Overview of anterior drawer test (Ankle)
The anterior drawer test assesses the constancy of the anterior talofibular ligament. Normally, you should be able to shift your foot slightly forward over the ankle before reaching a relatively firm endpoint provided by the anterior talofibular ligament.
Purpose of anterior drawer test
The purpose of this test was to determine if there is mechanical instability of the ankle or hypermobility in the sagittal plane of the talocrural joint (or superior ankle joint).
Quick facts of anterior drawer test
The anterior drawer test is a physical exam that doctors use to assess the stability of the anterior cruciate ligament (ACL) in the ankle. Doctors can use this test, along with imaging and other tests, to determine if a person has injured the anterior cruciate ligament and to recommend treatment options.
This test may not be as accurate in diagnosing an ACL injury as other diagnostic options.
What to expect
Typically, a doctor can perform an anterior drawer test in less than five minutes. The ladders for the anterior drawer test are frequently as follows:
- You will lie on an exam table.
- A doctor will ask you to bend your knee and put your foot on the exam table.
- Your doctor will place your hands on either side of your lower knee joint. They will apply gentle pressure behind the knee and try to move the lower leg slightly forward. Your foot will remain on the exam table during this time.
- If your tibia (lower leg) moves out of place during the test, this indicates an ACL injury. Your ACL is responsible for preserving the stability of the tibia. If the tibia is moving forward, this indicates to a doctor that the ACL is not working properly.
- A physician will rate or estimate the severity of the injury based on how far the ACL can travel. They rate the tear from one to three (I, II, or III), with three being the worst tear. A score I tear moves 5 millimeters, a grade II tear moves 5 to 10 millimeters, and a grade III tear interchanges more than 10 millimeters.
- A doctor may also perform this test while you are sitting with your feet flat on the floor. Ideally, the exam should not be painful, and you usually don’t need to do anything special to prepare.
The procedure of anterior drawer test
Anterior ankle drawer laxity and stiffness were evaluated using 4 test conditions combining 2 knee locations (90 ° and 0 ° flexion) and 2 ankle positions (neutral [0 °] and 10 ° FP). Therefore, the 4 test conditions were as follows: (1) knee at 90 ° flexion, ankle at 0 ° FP; (2) knee at 90 ° flexion, ankle at 10 ° FP; (3) knee at 0 ° flexion, ankle at 0 ° FP; and (4) knee at 0 ° flexion, ankle at 10 ° FP.

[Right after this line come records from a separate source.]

Lemma uncertainty_non_negative_witness :
  (forall f, 0 < f -> f <= 1 -> np_log2 (Numpy := sample_numpy) f <= 0) /\
  Forall (fun c => (0 <= c)%Z) [0; 5; 10; 5; 5]%Z /\
  0 <= uncertainty (replicate_stats (NP := sample_numpy)
                      [1; 2; 3; 4; 5] 25 [0; 5; 10; 5; 5]%Z).
Proof.
  assert (Hv : Forall (fun c => (0 <= c)%Z) [0; 5; 10; 5; 5]%Z)
    by (repeat constructor; discriminate).
  split; [exact sample_log2_non_positive|]. split; [exact Hv|].
  apply (uncertainty_non_negative (NP := sample_numpy)
           [1; 2; 3; 4; 5] 25 [0; 5; 10; 5; 5]%Z);
    [exact sample_log2_non_positive | exact Hv].
Defined.

Lemma frequencies_zeros (total : Z) (a : list Z) :
  Forall (fun c => c = 0%Z) a -> frequencies a total = [].
Proof.
  unfold frequencies. induction 1 as [|c a -> Ha IH]; [reflexivity|].
  cbn [map filter].
  replace (Qltb 0 (inject_Z 0 / inject_Z total)) with false; [exact IH|].
  symmetry. apply Qltb_ge. unfold Qdiv. change (inject_Z 0) with 0.
  rewrite Qmult_0_l. apply Qle_refl.
Qed.

Lemma frequencies_app (total : Z) (a b : list Z) :
  frequencies (a ++ b) total = frequencies a total ++ frequencies b total.
Proof. unfold frequencies. rewrite map_app, filter_app. reflexivity. Qed.

Lemma single_day_frequencies (pre post : list Z) (n : Z) :
  (1 <= n)%Z ->
  Forall (fun c => c = 0%Z) pre -> Forall (fun c => c = 0%Z) post ->
  frequencies (pre ++ n :: post) n = [inject_Z n / inject_Z n].
Proof.
  intros Hn Hpre Hpost.
  change (n :: post) with ([n] ++ post).
  rewrite !frequencies_app, (frequencies_zeros n pre Hpre),
    (frequencies_zeros n post Hpost).
  unfold frequencies. cbn [map filter app].
  replace (Qltb 0 (inject_Z n / inject_Z n)) with true; [reflexivity|].
  symmetry. apply Qltb_lt. pose proof (inject_Z_pos n ltac:(lia)).
  apply Qlt_shift_div_l; lra.
Qed.

(** X12.  When all the seeds of a replicate germinate on one day, the
    uncertainty index is 0, for any numpy whose binary logarithm of 1
    is 0. *)
Theorem single_day_uncertainty_is_zero `{NP : Numpy} (days : list Q)
  (total_seeds : Z) (pre post : list Z) (n : Z) :
  (forall x, x == 1 -> np_log2 x == 0) ->
  (1 <= n)%Z ->
  Forall (fun c => c = 0%Z) pre -> Forall (fun c => c = 0%Z) post ->
  uncertainty (replicate_stats days total_seeds (pre ++ n :: post)) == 0.
Proof.
  intros Hlog Hn Hpre Hpost.
  pose proof (single_day_total pre post n Hpre Hpost) as HS.
  unfold replicate_stats.
  replace (0 <? Np.sum (pre ++ n :: post))%Z with true
    by (symmetry; apply Z.ltb_lt; lia).
  cbn [uncertainty]. rewrite HS, (single_day_frequencies pre post n Hn Hpre Hpost).
  cbn [List.length Nat.ltb Nat.leb map]. rewrite sumQ_cons.
  assert (Hone : inject_Z n / inject_Z n == 1)
    by (field; apply inject_Z_nonzero; lia).
  rewrite (Hlog _ Hone). simpl Np.sumQ. ring.
Qed.

Lemma sample_log2_of_one (x : Q) :
  x == 1 -> np_log2 (Numpy := sample_numpy) x == 0.
Proof.
  intros Hx. cbn [np_log2 sample_numpy]. unfold sample_log2.
  assert (E : Qle_bool 1 x = true) by (apply Qle_bool_iff; lra).
  rewrite E, (Qfloor_comp _ _ Hx). reflexivity.
Qed.

Lemma single_day_uncertainty_is_zero_witness :
  (forall x, x == 1 -> np_log2 (Numpy := sample_numpy) x == 0) /\
  (1 <= 10)%Z /\
  Forall (fun c => c = 0%Z) [0]%Z /\ Forall (fun c => c = 0%Z) [0]%Z /\
  uncertainty (replicate_stats (NP := sample_numpy)
                 [1; 2; 3] 25 ([0] ++ 10 :: [0])%Z) == 0.
Proof.
  assert (Hz : Forall (fun c => c = 0%Z) [0]%Z) by (repeat constructor).
  split; [exact sample_log2_of_one|]. split; [lia|].
  split; [exact Hz|]. split; [exact Hz|].
  apply (single_day_uncertainty_is_zero (NP := sample_numpy)
           [1; 2; 3] 25 [0%Z] [0%Z] 10);
    [exact sample_log2_of_one | lia | exact Hz | exact Hz].
Defined.

(** ** The arcsine transform within its domain *)

(** X13.  When the counts are non-negative and no more seeds germinated
    than were sown, the arcsine field of the row is a number, not NaN, for
    any numpy whose square root maps [0, 1] into [0, 1]. *)
Theorem arcsine_field_is_a_number `{NP : Numpy} (days : list Q)
  (total_seeds : Z) (i : nat) (rep_data : list Z) :
  (forall x, 0 <= x -> x <= 1 -> 0 <= np_sqrt x /\ np_sqrt x <= 1) ->
  Forall (fun c => (0 <= c)%Z) rep_data ->
  (0 < total_seeds)%Z ->
  (Np.sum rep_data <= total_seeds)%Z ->
  exists a,
    ArcSin_Transformation (replicate_record days total_seeds i rep_data)
    = Fin a.
Proof.
  intros Hsqrt Hv Hts Hle.
  pose proof (germinability_exact days total_seeds rep_data Hts
                (sum_non_negative _ Hv)) as Hg.
  unfold replicate_record. cbn [ArcSin_Transformation].
  set (g := germinability (replicate_stats days total_seeds rep_data)) in *.
  destruct (Qltb 0 g) eqn:E; [|eexists; reflexivity].
  apply Qltb_lt in E.
  assert (Hpos : 0 < inject_Z total_seeds) by (apply inject_Z_pos; exact Hts).
  assert (Hg100 : g <= 100).
  { rewrite Hg. apply Qle_shift_div_r; [exact Hpos|].
    rewrite Zle_Qle in Hle. lra. }
  assert (H0 : 0 <= g / 100) by (apply Qle_shift_div_l; lra).
  assert (H1 : g / 100 <= 1) by (apply Qle_shift_div_r; lra).
  destruct (Hsqrt _ H0 H1) as [Hs0 Hs1].
  unfold Np.sqrt. apply Qltb_ge in H0. rewrite H0. cbn [Np.arcsin].
  assert (Ha : Qle_bool (Qabs (np_sqrt (g / 100))) 1 = true).
  { apply Qle_bool_iff, Qabs_Qle_condition. split; lra. }
  rewrite Ha. cbn [Np.lift py_round_f]. eexists. reflexivity.
Qed.

Lemma sample_sqrt_unit_interval (x : Q) :
  0 <= x -> x <= 1 ->
  0 <= np_sqrt (Numpy := sample_numpy) x /\
  np_sqrt (Numpy := sample_numpy) x <= 1.
Proof.
  intros H0 H1. cbn [np_sqrt sample_numpy]. unfold sample_sqrt.
  set (m := Qfloor (x * inject_Z (10 ^ 18))).
  assert (Hm : (m <= 10 ^ 18)%Z).
  { assert (Hx : x * inject_Z (10 ^ 18) <= inject_Z (10 ^ 18)).
    { assert (0 < inject_Z (10 ^ 18)) by reflexivity.
      apply Qle_trans with (1 * inject_Z (10 ^ 18)).
      - apply Qmult_le_compat_r; lra.
      - rewrite Qmult_1_l. apply Qle_refl. }
    apply Qfloor_resp_le in Hx. rewrite Qfloor_Z in Hx. exact Hx. }
  pose proof (Z.sqrt_nonneg m) as Hs0.
  pose proof (Z.sqrt_le_mono m (10 ^ 18) Hm) as Hs1.
  change (Z.sqrt (10 ^ 18)) with (10 ^ 9)%Z in Hs1.
  rewrite Zle_Qle in Hs0, Hs1. change (inject_Z 0) with 0 in Hs0.
  assert (Hd : 0 < inject_Z (10 ^ 9)) by reflexivity.
  split.
  - apply Qle_shift_div_l; lra.
  - apply Qle_shift_div_r; lra.
Qed.

Lemma arcsine_field_is_a_number_witness :
  (forall x, 0 <= x -> x <= 1 ->
             0 <= np_sqrt (Numpy := sample_numpy) x /\
             np_sqrt (Numpy := sample_numpy) x <= 1) /\
  Forall (fun c => (0 <= c)%Z) [0; 5; 10; 5; 5]%Z /\
  (0 < 25)%Z /\
  (Np.sum [0; 5; 10; 5; 5]%Z <= 25)%Z /\
  exists a,
    ArcSin_Transformation
      (replicate_record (NP := sample_numpy)
         [1; 2; 3; 4; 5] 25 0 [0; 5; 10; 5; 5]%Z)
    = Fin a.
Proof.
  assert (Hv : Forall (fun c => (0 <= c)%Z) [0; 5; 10; 5; 5]%Z)
    by (repeat constructor; discriminate).
  split; [exact sample_sqrt_unit_interval|]. split; [exact Hv|].
  split; [reflexivity|]. split; [discriminate|].
  apply (arcsine_field_is_a_number (NP := sample_numpy)
           [1; 2; 3; 4; 5] 25 0 [0; 5; 10; 5; 5]%Z);
    [exact sample_sqrt_unit_interval | exact Hv | reflexivity | discriminate].
Defined.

Athletes participated in a test session, during which all anterior drawer measurements were obtained using the ankle arthrometric procedures described above22–, 24,26,27 A restraint strap was secured around the distal lower leg 1 cm above the malleoli to avoid the lower leg. movement during the test.
The examiner secured the arthrometer to the foot by placing the sole of the foot on the base plate and tightening the dorsal and heel braces. The heel clamp prevented the device from rotating on the calcaneus, while the dorsal clamp secured the foot to the platform. The tibial pad was then placed 5 cm above the malleoli of the ankle and attached to the lower leg.
To minimize variation, the arthrometer was oriented and positioned on all participants similarly for all tests, and the same examiner (J.E.K.) performed all tests. The order of the test was balanced and randomly assigned between the right and left ankles and by the position of the knee (90 ° or 0 ° of flexion) and the position of the ankle (0 ° or 10 ° of FP). Once the ankle measurements were obtained, the device was removed and the test procedure was repeated on the opposite ankle.
supine or sitting.
Compassion: .71; Specificity: .33; + LR: 1.06, -LR: .88
Importance of the test
The anterior drawer test is a beneficial test to perform on a patient afterward an inversion ankle sprain (wound to the lateral collateral ligaments). The 3 main components of the lateral collateral ligaments of the ankle include the anterior talofibular ligament (ATFL), the calcaneofibular ligament, and the posterior talofibular ligament.
The ATFL runs from the anterior aspect of the lateral malleolus to the anterior medial aspect of the neck of the talus. The role of the ATFL is to resist the anterior translation of the ankle and prevent inside rotation of the talus on the tibia. Based on the anatomical orientation, placing the ankle in 10-15 degrees of plantar flexion places a strain on the ligament, which is enhanced when a posterior to anterior translation is applied. Because there is a subjective rating scale (0-3) for laxity, it is important for the novice clinician to critically assess the patient’s movement and response during testing.